Global climate model (GCM) simulations are generally used in the estimation procedures regarding future rainfall quantiles. However, the use of GCM simulations brings several problems, such as a coarse spatial resolution and an intermodel difference in the simulation results. To overcome these problems, this study proposed a Bayesian method for using the GCM simulations as new information regarding the future. A total of seven GCMs that contained past and future simulations were considered in all four different representative concentration pathway (RCP) scenarios. The hourly rainfall data of Seoul, Korea, were used as the observed data. In the results, first, the rainfall quantiles estimated using the GCM simulations were found to be much smaller than those of the observed data, and they were intermixed, depending on the GCM and RCP scenarios.

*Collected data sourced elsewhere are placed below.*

(* ===== verification/QueryExecutor.v ===== *)
(** * Query executor (src/query_processor/executor/query_executor.cpp)

    [executeQuery] begins a transaction, dispatches on the kind of the query and commits.  The storage
    engine, the tables, the join algorithms, the transaction manager and the buffer manager are reached
    through interfaces whose headers are not part of the repository: they are the members of the class
    [ExecEnv], calls that may change the world they share in any way and may throw.  The executor's own
    state is the join algorithms it has allocated with [new] and not yet deleted; beside it the model
    keeps the calls that the executor has made, in their order. *)

From S2P Require Import Prelude.
Local Open Scope prog_scope.

(** ** Data *)

Module QueryType.
Inductive t : Set := SELECT | INSERT | UPDATE | DELETE | other.
End QueryType.

Module LogicalOperatorType.
Inductive t : Set := SCAN | JOIN | FILTER | PROJECT | other.
End LogicalOperatorType.

Module JoinType.
Inductive t : Set := HASH_JOIN | MERGE_JOIN | other.
End JoinType.

Inductive JoinAlgorithm : Set := HashJoin | MergeJoin.

(** The interfaces the executor calls. *)
Class ExecEnv : Type := {
  World : Type;
  Predicate : Type;
  JoinCondition : Type;
  Columns : Type;
  InsertData : Type;
  UpdateData : Type;
  TablePtr : Type;
  ExecutionResult : Type;
  noResult : ExecutionResult;
  success : ExecutionResult;
  beginTransaction : prog World unit;
  commitTransaction : prog World unit;
  rollbackTransaction : prog World unit;
  clearUnusedBuffers : prog World unit;
  getTable : string -> prog World TablePtr;
  table_scan : TablePtr -> Predicate -> prog World ExecutionResult;
  table_insert : TablePtr -> InsertData -> prog World unit;
  table_update : TablePtr -> Predicate -> UpdateData -> prog World unit;
  table_remove : TablePtr -> Predicate -> prog World unit;
  join_execute : JoinAlgorithm -> ExecutionResult -> TablePtr -> JoinCondition ->
                 prog World ExecutionResult;
  result_filter : ExecutionResult -> Predicate -> prog World ExecutionResult;
  result_project : ExecutionResult -> Columns -> prog World ExecutionResult
}.

(** The calls of the executor. *)
Inductive event : Type :=
| Begin | Commit | Rollback | ClearBuffers
| GetTable (name : string) | Scan | Insert | Update | Remove
| Execute (algorithm : JoinAlgorithm) | FilterResult | ProjectResult.

Record LogicalOperator `{ExecEnv} : Type := MkOperator {
  op_getType : LogicalOperatorType.t;
  op_getTableName : string;
  op_getPredicate : Predicate;
  op_getJoinType : JoinType.t;
  op_getRightTable : string;
  op_getJoinCondition : JoinCondition;
  op_getProjectedColumns : Columns
}.

Record QueryPlan `{ExecEnv} : Type := MkPlan {
  getType : QueryType.t;
  getLogicalOperators : list LogicalOperator;
  getTableName : string;
  getInsertData : InsertData;
  getPredicate : Predicate;
  getUpdateData : UpdateData
}.

Record Executor `{ExecEnv} : Type := MkExecutor {
  world : World;
  allocated : nat;
  calls : list event
}.

Section executor.
Context `{ExecEnv}.

(** A call through one of the interfaces. *)
Definition call {A : Type} (e : event) (m : prog World A) : prog Executor A := fun s =>
  let '(w, o) := m (world s) in (MkExecutor _ w (allocated s) (calls s ++ [e]), o).

Definition new_algorithm : prog Executor unit :=
  prog_modify (fun s => MkExecutor _ (world s) (S (allocated s)) (calls s)).
Definition delete_algorithm : prog Executor unit :=
  prog_modify (fun s => MkExecutor _ (world s) (pred (allocated s)) (calls s)).

(** ** Selection *)

(** The functions that take an [ExecutionContext&] return its new result. *)
Definition executeScan (op : LogicalOperator) : prog Executor ExecutionResult :=
  let! table := call (GetTable (op_getTableName op)) (getTable (op_getTableName op)) in
  call Scan (table_scan table (op_getPredicate op)).

Definition executeJoin (op : LogicalOperator) (result : ExecutionResult)
  : prog Executor ExecutionResult :=
  let! join_algorithm :=
    match op_getJoinType op with
    | JoinType.HASH_JOIN => new_algorithm;;; prog_ret HashJoin
    | JoinType.MERGE_JOIN => new_algorithm;;; prog_ret MergeJoin
    | JoinType.other => prog_throw (invalid_argument "Unsupported join type")
    end in
  let! right_table := call (GetTable (op_getRightTable op)) (getTable (op_getRightTable op)) in
  let! joined := call (Execute join_algorithm)
    (join_execute join_algorithm result right_table (op_getJoinCondition op)) in
  delete_algorithm;;;
  prog_ret joined.

Definition executeFilter (op : LogicalOperator) (result : ExecutionResult)
  : prog Executor ExecutionResult :=
  call FilterResult (result_filter result (op_getPredicate op)).

Definition executeProject (op : LogicalOperator) (result : ExecutionResult)
  : prog Executor ExecutionResult :=
  call ProjectResult (result_project result (op_getProjectedColumns op)).

(** One turn of the loop over the operators. *)
Definition executeOperator (op : LogicalOperator) (result : ExecutionResult)
  : prog Executor ExecutionResult :=
  match op_getType op with
  | LogicalOperatorType.SCAN => executeScan op
  | LogicalOperatorType.JOIN => executeJoin op result
  | LogicalOperatorType.FILTER => executeFilter op result
  | LogicalOperatorType.PROJECT => executeProject op result
  | LogicalOperatorType.other => prog_throw (invalid_argument "Unsupported logical operator")
  end.

Fixpoint executeOperators (ops : list LogicalOperator) (result : ExecutionResult)
  : prog Executor ExecutionResult :=
  match ops with
  | [] => prog_ret result
  | op :: ops => let! result := executeOperator op result in executeOperators ops result
  end.

Definition executeSelect (plan : QueryPlan) : prog Executor ExecutionResult :=
  executeOperators (getLogicalOperators plan) noResult.

(** ** Changes *)

Definition executeInsert (plan : QueryPlan) : prog Executor ExecutionResult :=
  let! table := call (GetTable (getTableName plan)) (getTable (getTableName plan)) in
  call Insert (table_insert table (getInsertData plan));;;
  prog_ret success.

Definition executeUpdate (plan : QueryPlan) : prog Executor ExecutionResult :=
  let! table := call (GetTable (getTableName plan)) (getTable (getTableName plan)) in
  call Update (table_update table (getPredicate plan) (getUpdateData plan));;;
  prog_ret success.

Definition executeDelete (plan : QueryPlan) : prog Executor ExecutionResult :=
  let! table := call (GetTable (getTableName plan)) (getTable (getTableName plan)) in
  call Remove (table_remove table (getPredicate plan));;;
  prog_ret success.

(** ** Queries *)

Definition dispatch (plan : QueryPlan) : prog Executor ExecutionResult :=
  match getType plan with
  | QueryType.SELECT => executeSelect plan
  | QueryType.INSERT => executeInsert plan
  | QueryType.UPDATE => executeUpdate plan
  | QueryType.DELETE => executeDelete plan
  | QueryType.other => prog_throw (invalid_argument "Unsupported query type")
  end.

Definition executeQuery (plan : QueryPlan) : prog Executor ExecutionResult :=
  call Begin beginTransaction;;;
  let! result := dispatch plan in
  call Commit commitTransaction;;;
  prog_ret result.

(** Declared and defined, and called by nothing. *)
Definition rollbackOnFailure : prog Executor unit := call Rollback rollbackTransaction.
Definition manageMemory : prog Executor unit := call ClearBuffers clearUnusedBuffers.

(** A client that runs queries one after the other and catches what they throw; a query that does not
    come back ends the run. *)
Fixpoint session (plans : list QueryPlan) (s : Executor)
  : Executor * list (outcome ExecutionResult) :=
  match plans with
  | [] => (s, [])
  | plan :: plans =>
      match executeQuery plan s with
      | (s', Ret r) => let '(s'', os) := session plans s' in (s'', Ret r :: os)
      | (s', Throw e) => let '(s'', os) := session plans s' in (s'', Throw e :: os)
      | (s', o) => (s', [o])
      end
  end.

(** ** What a query calls *)

(** The calls of an operator and of a query that nothing stops. *)
Definition operator_calls (op : LogicalOperator) : list event :=
  match op_getType op with
  | LogicalOperatorType.SCAN => [GetTable (op_getTableName op); Scan]
  | LogicalOperatorType.JOIN =>
      match op_getJoinType op with
      | JoinType.HASH_JOIN => [GetTable (op_getRightTable op); Execute HashJoin]
      | JoinType.MERGE_JOIN => [GetTable (op_getRightTable op); Execute MergeJoin]
      | JoinType.other => []
      end
  | LogicalOperatorType.FILTER => [FilterResult]
  | LogicalOperatorType.PROJECT => [ProjectResult]
  | LogicalOperatorType.other => []
  end.
Definition plan_calls (plan : QueryPlan) : list event :=
  match getType plan with
  | QueryType.SELECT => concat (operator_calls <$> getLogicalOperators plan)
  | QueryType.INSERT => [GetTable (getTableName plan); Insert]
  | QueryType.UPDATE => [GetTable (getTableName plan); Update]
  | QueryType.DELETE => [GetTable (getTableName plan); Remove]
  | QueryType.other => []
  end.

(** The type of the query, its operators and their joins are ones that the executor knows. *)
Definition supported_operator (op : LogicalOperator) : Prop :=
  op_getType op <> LogicalOperatorType.other /\
  (op_getType op = LogicalOperatorType.JOIN -> op_getJoinType op <> JoinType.other).
Definition supported (plan : QueryPlan) : Prop :=
  getType plan <> QueryType.other /\
  (getType plan = QueryType.SELECT -> Forall supported_operator (getLogicalOperators plan)).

For example, the observed rainfall quantile of the observed data was estimated to be 318.3 mm for the return period of 5 years, but those for the GCM simulations were estimated to lie in a wide range from the minimum 79.2 mm (NorESM1-M for the RCP 6.) to the maximum 293.5 mm (BCC-CSM1.1 for the RCP 8.5). Second, the difference became much smaller when the Bayesian method was applied. Although a consistent trend could not be found, all the estimated increase ratios of the future rainfall quantiles were found to lie in a reasonable range, −8.3 to +16.95%. Third, the estimated increase ratio of the future rainfall quantiles showed that the increase or decrease patterns were all intermixed depending on the GCM and RCP scenarios. A stronger RCP scenario did not lead to an increase of the rainfall quantiles. In most GCMs, the RCP 4.5 scenario was found to lead to a greater increase of the rainfall quantiles than the other scenarios. Thus, a consideration of the greatest possible number of GCM simulations, along with all four of the RCP scenarios, could be a safe way to minimize the uncertainty potential of climate change considerations.